I’ve never built a startup company, but an experience I’m having right now comes close, I think.
Early yesterday morning, my wife Tenille gave birth to twin girls, launching me into a fresh round of fatherhood two decades after my two boys, now 20 and 18, were born.
In a rare (and soon-to-be-rarer) quiet moment after little Vela and Mae were born, it occurred to me that starting a family – or in my case, re-starting one – shares attributes with the startup experiences I’ve learned about since I joined Communitech nearly two years ago.
While I should probably be sleeping and not writing, it just didn’t feel right leaving View from the ‘Loo readers hanging as I get ready for a three-month leave to tend to my suddenly enlarged family.
In my absence, this space will carry the sage words and keen observations of a roster of guest columnists we’re assembling to carry us through the summer.
Until then, I hope you entrepreneurs out there will find a few grains of truth in the following parallels, as I sift the sands of my life in search of insights into yours.
Families, like companies, are built on risk. Nothing was assured and plenty could have gone wrong when Tenille and I set off on the path to parenthood. Our quest to have babies, which required intervention, meant we had to be willing to invest considerable time, effort, money, physical strength, mental toughness and emotional fortitude in a venture whose results were (and still are) far from guaranteed. Sound familiar?
The right partner is essential. My wife, like your co-founder, is awesome. Our strengths offset each other’s weaknesses. We share values and have similar backgrounds, so we easily understand and sympathize with each other. We have chemistry and we love spending a ton of time together. Having kids with the wrong person can lead to a lifetime of heartache, misery and expense. Choose wisely.
It’s not a great idea unless someone thinks you’re crazy. As a 46-year-old father of adult sons, I’ve been labeled nuts by old friends for plunging back into the world of diapers, drool and daycare. I guess they just don’t see what I see. So be it.
Bootstrapping is a recipe for strength and resilience. Just as the best companies are started on the founders’ sweat and a shoestring budget, the strongest kids are built on a foundation of free-of-charge breastfeeding, not expensive infant formula.
Fragility is a fact; commitment sees you through. It’s easy to fixate on a startup’s success and forget the years of tough slogging and tenuous existence that precedes it. Happy families are no different. Triumph over adversity comes from the founders’ – or the parents’ – commitment to see things through.
In failure lies opportunity. On Tuesday morning, neither Tenille nor I awoke thinking we’d be new parents the next day. Our babies weren’t due for at least three weeks, and we expected a routine obstetrical appointment in the early afternoon to be just that – routine. Instead, after a quick exam, our OB sent us home to get our things and head straight to the hospital to give birth.

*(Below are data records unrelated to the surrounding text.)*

(** [filepath.Rel].  The two inner loops move an index to the next
    separator; the outer loop positions [base[b0:bi]] and [targ[t0:ti]] at
    the first differing elements. *)
Fixpoint toSep (fuel : nat) (s : string) (i l : nat) : nat :=
  match fuel with
  | O => i
  | S f =>
      if (i <? l)%nat && negb (IsPathSeparator (byteAt s i))
      then toSep f s (i + 1)%nat l else i
  end.

Fixpoint relLoop (fuel : nat) (base targ : string) (bl tl b0 bi t0 ti : nat)
  : nat * nat * nat * nat :=
  match fuel with
  | O => (b0, bi, t0, ti)
  | S f =>
      if (bi <? bl)%nat && (ti <? tl)%nat then
        let bi := toSep bl base bi bl in
        let ti := toSep tl targ ti tl in
        if negb (String.eqb (slice targ t0 ti) (slice base b0 bi))
        then (b0, bi, t0, ti)
        else
          let bi := if (bi <? bl)%nat then (bi + 1)%nat else bi in
          let ti := if (ti <? tl)%nat then (ti + 1)%nat else ti in
          relLoop f base targ bl tl bi bi ti ti
      else (b0, bi, t0, ti)
  end.

Fixpoint countSep (s : string) : nat :=
  match s with
  | EmptyString => O
  | String c r => ((if IsPathSeparator c then 1 else 0) + countSep r)%nat
  end.

Fixpoint dotdots (seps : nat) : string :=
  match seps with
  | O => ""
  | S n => "/.." +:+ dotdots n
  end.

Definition Rel (basepath targpath : string) : result string :=
  let base := Clean basepath in
  let targ := Clean targpath in
  if String.eqb targ base then Ok "."
  else
    let base := if String.eqb base "." then "" else base in
    if negb (Bool.eqb (IsAbs base) (IsAbs targ)) then
      Err (ErrNew ("Rel: can't make " +:+ targpath +:+ " relative to " +:+ basepath))
    else
      let bl := String.length base in
      let tl := String.length targ in
      let '(b0, bi, t0, ti) := relLoop (S (bl + tl)) base targ bl tl 0 0 0 0 in
      if String.eqb (slice base b0 bi) ".." then
        Err (ErrNew ("Rel: can't make " +:+ targpath +:+ " relative to " +:+ basepath))
      else if negb (b0 =? bl)%nat then
        (* base elements left: go up before going down *)
        let seps := countSep (slice base b0 bl) in
        Ok (".." +:+ dotdots seps +:+
            (if negb (t0 =? tl)%nat then "/" +:+ slice targ t0 tl else ""))
      else Ok (slice targ t0 tl).

End GoPath.

(** ** The directory tree and [filepath.WalkDir] *)
Module Walk.
Import GoPath.

(** The type bits of an entry that is not a directory ([fs.FileMode.Type]). *)
Inductive FileType : Type :=
| Regular | Symlink | NamedPipe | Socket | Device | CharDevice | Irregular.

(** What [os.Lstat] and [os.ReadDir] show below a path.  [WalkDir] never
    follows a symbolic link, so a link is a leaf whatever it points to.
    A directory carries the entries [os.ReadDir] returned, in its order,
    and the error it returned with them, if any. *)
#[local] Unset Elimination Schemes.
Inductive Node : Type :=
| File (t : FileType)
| Directory (entries : list (string * Node)) (readErr : option error).
#[local] Set Elimination Schemes.

Inductive FileMode : Type :=
| ModeDir
| ModeType (t : FileType).

(** [fs.DirEntry] *)
Record DirEntry : Type := { Name : string; Type_ : FileMode }.

Definition IsDir (d : DirEntry) : bool :=
  match Type_ d with ModeDir => true | ModeType _ => false end.

(** The arguments [(d, err)] of an [fs.WalkDirFunc] call: [err] is nil and
    [d] is an entry, or [err] reports a failed [Lstat] of the root ([d]
    is nil) or a failed [ReadDir] of the directory [d]. *)
Inductive WalkArg : Type :=
| Visit (d : DirEntry)
| Failed (d : option DirEntry) (err : error).

Section WalkDir.
(** [S] is the state the closure captures and updates. *)
Context {S : Type}.
Variable fn : string -> WalkArg -> S -> S * option error.

(** A directory skipped with [SkipDir] is a success. *)
Definition skipped (r : S * option error) : S * option error :=
  match r with
  | (s, Some e) => (s, if isSkipDir e then None else Some e)
  | (s, None) => (s, None)
  end.

(** [filepath.walkDir] *)
Fixpoint walkDir (path name : string) (n : Node) (s : S) {struct n}
  : S * option error :=
  match n with
  | File t => fn path (Visit {| Name := name; Type_ := ModeType t |}) s
  | Directory entries readErr =>
      let d := {| Name := name; Type_ := ModeDir |} in
      let loop :=
        fix loop (dirs : list (string * Node)) (s : S) : S * option error :=
          match dirs with
          | [] => (s, None)
          | (name1, n1) :: dirs' =>
              match walkDir (Join [path; name1]) name1 n1 s with
              | (s', None) => loop dirs' s'
              | (s', Some e) =>
                  if isSkipDir e then (s', None) else (s', Some e)
              end
          end in
      match fn path (Visit d) s with
      | (s1, Some e) => skipped (s1, Some e)
      | (s1, None) =>
          match readErr with
          | None => loop entries s1
          | Some re =>
              (* second call, to report the ReadDir error *)
              match fn path (Failed (Some d) re) s1 with
              | (s2, Some e) => skipped (s2, Some e)
              | (s2, None) => loop entries s2
              end
          end
      end
  end.

(** The loop over the entries of a directory, as a function of its own. *)
Fixpoint walkEntries (path : string) (dirs : list (string * Node)) (s : S)
  : S * option error :=
  match dirs with
  | [] => (s, None)
  | (name1, n1) :: dirs' =>
      match walkDir (Join [path; name1]) name1 n1 s with
      | (s', None) => walkEntries path dirs' s'
      | (s', Some e) => if isSkipDir e then (s', None) else (s', Some e)
      end
  end.

(** [filepath.WalkDir]; [lstat] is the outcome of [os.Lstat(root)]
    together with what lies below. *)
Definition WalkDir (lstat : result Node) (root : string) (s : S)
  : S * option error :=
  let r :=
    match lstat with
    | Err e => fn root (Failed None e) s
    | Ok n => walkDir root (basename root) n s
    end in
  match r with
  | (s', Some e) =>
      (s', if isSkipDir e || isSkipAll e then None else Some e)
  | (s', None) => (s', None)
  end.

End WalkDir.

(** Induction on a tree with the hypothesis for every entry of a directory. *)
Section NodeInd.
Variable P : Node -> Prop.
Hypothesis HFile : forall t, P (File t).
Hypothesis HDir : forall entries readErr,
    Forall (fun e => P (snd e)) entries -> P (Directory entries readErr).

Fixpoint Node_tree_ind (n : Node) : P n :=
  match n with
  | File t => HFile t
  | Directory entries readErr =>
      HDir entries readErr
        ((fix go (l : list (string * Node)) : Forall (fun e => P (snd e)) l :=
            match l with
            | [] => List.Forall_nil _
            | e :: l' => List.Forall_cons _ e l' (Node_tree_ind (snd e)) (go l')
            end) entries)
  end.
End NodeInd.

End Walk.

(** ** The program *)
Module Cet.
Import GoPath Walk.

(** *** Request and response types *)

Record FileEntry : Type := {
  Filename : string;
  Contents : string
}.

Record Filters : Type := {
  Binary : bool;
  CommentOnly : bool;
  Demangle : bool;
  Directives : bool;
  Intel : bool;
  Labels : bool;
  Trim : bool
}.

Record CompileOptions : Type := {
  UserArguments : string;
  Filters_ : Filters
}.

Record CompileRequest : Type := {
  Source : string;
  Options : CompileOptions;
  Files : list FileEntry
}.

Record OutputLine : Type := { Text : string }.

My failure to anticipate this sudden turn of events means I left all my work gear at my desk in the Communitech Hub on Tuesday, from whence I walked to meet Tenille for the OB appointment. As a result, I was left with a nagging feeling of unfinished business throughout the day of my daughters’ births, thus creating the opportunity to write this very column – after midnight, alone, bathed in the glow of a computer screen.
In other words, just like a startup entrepreneur.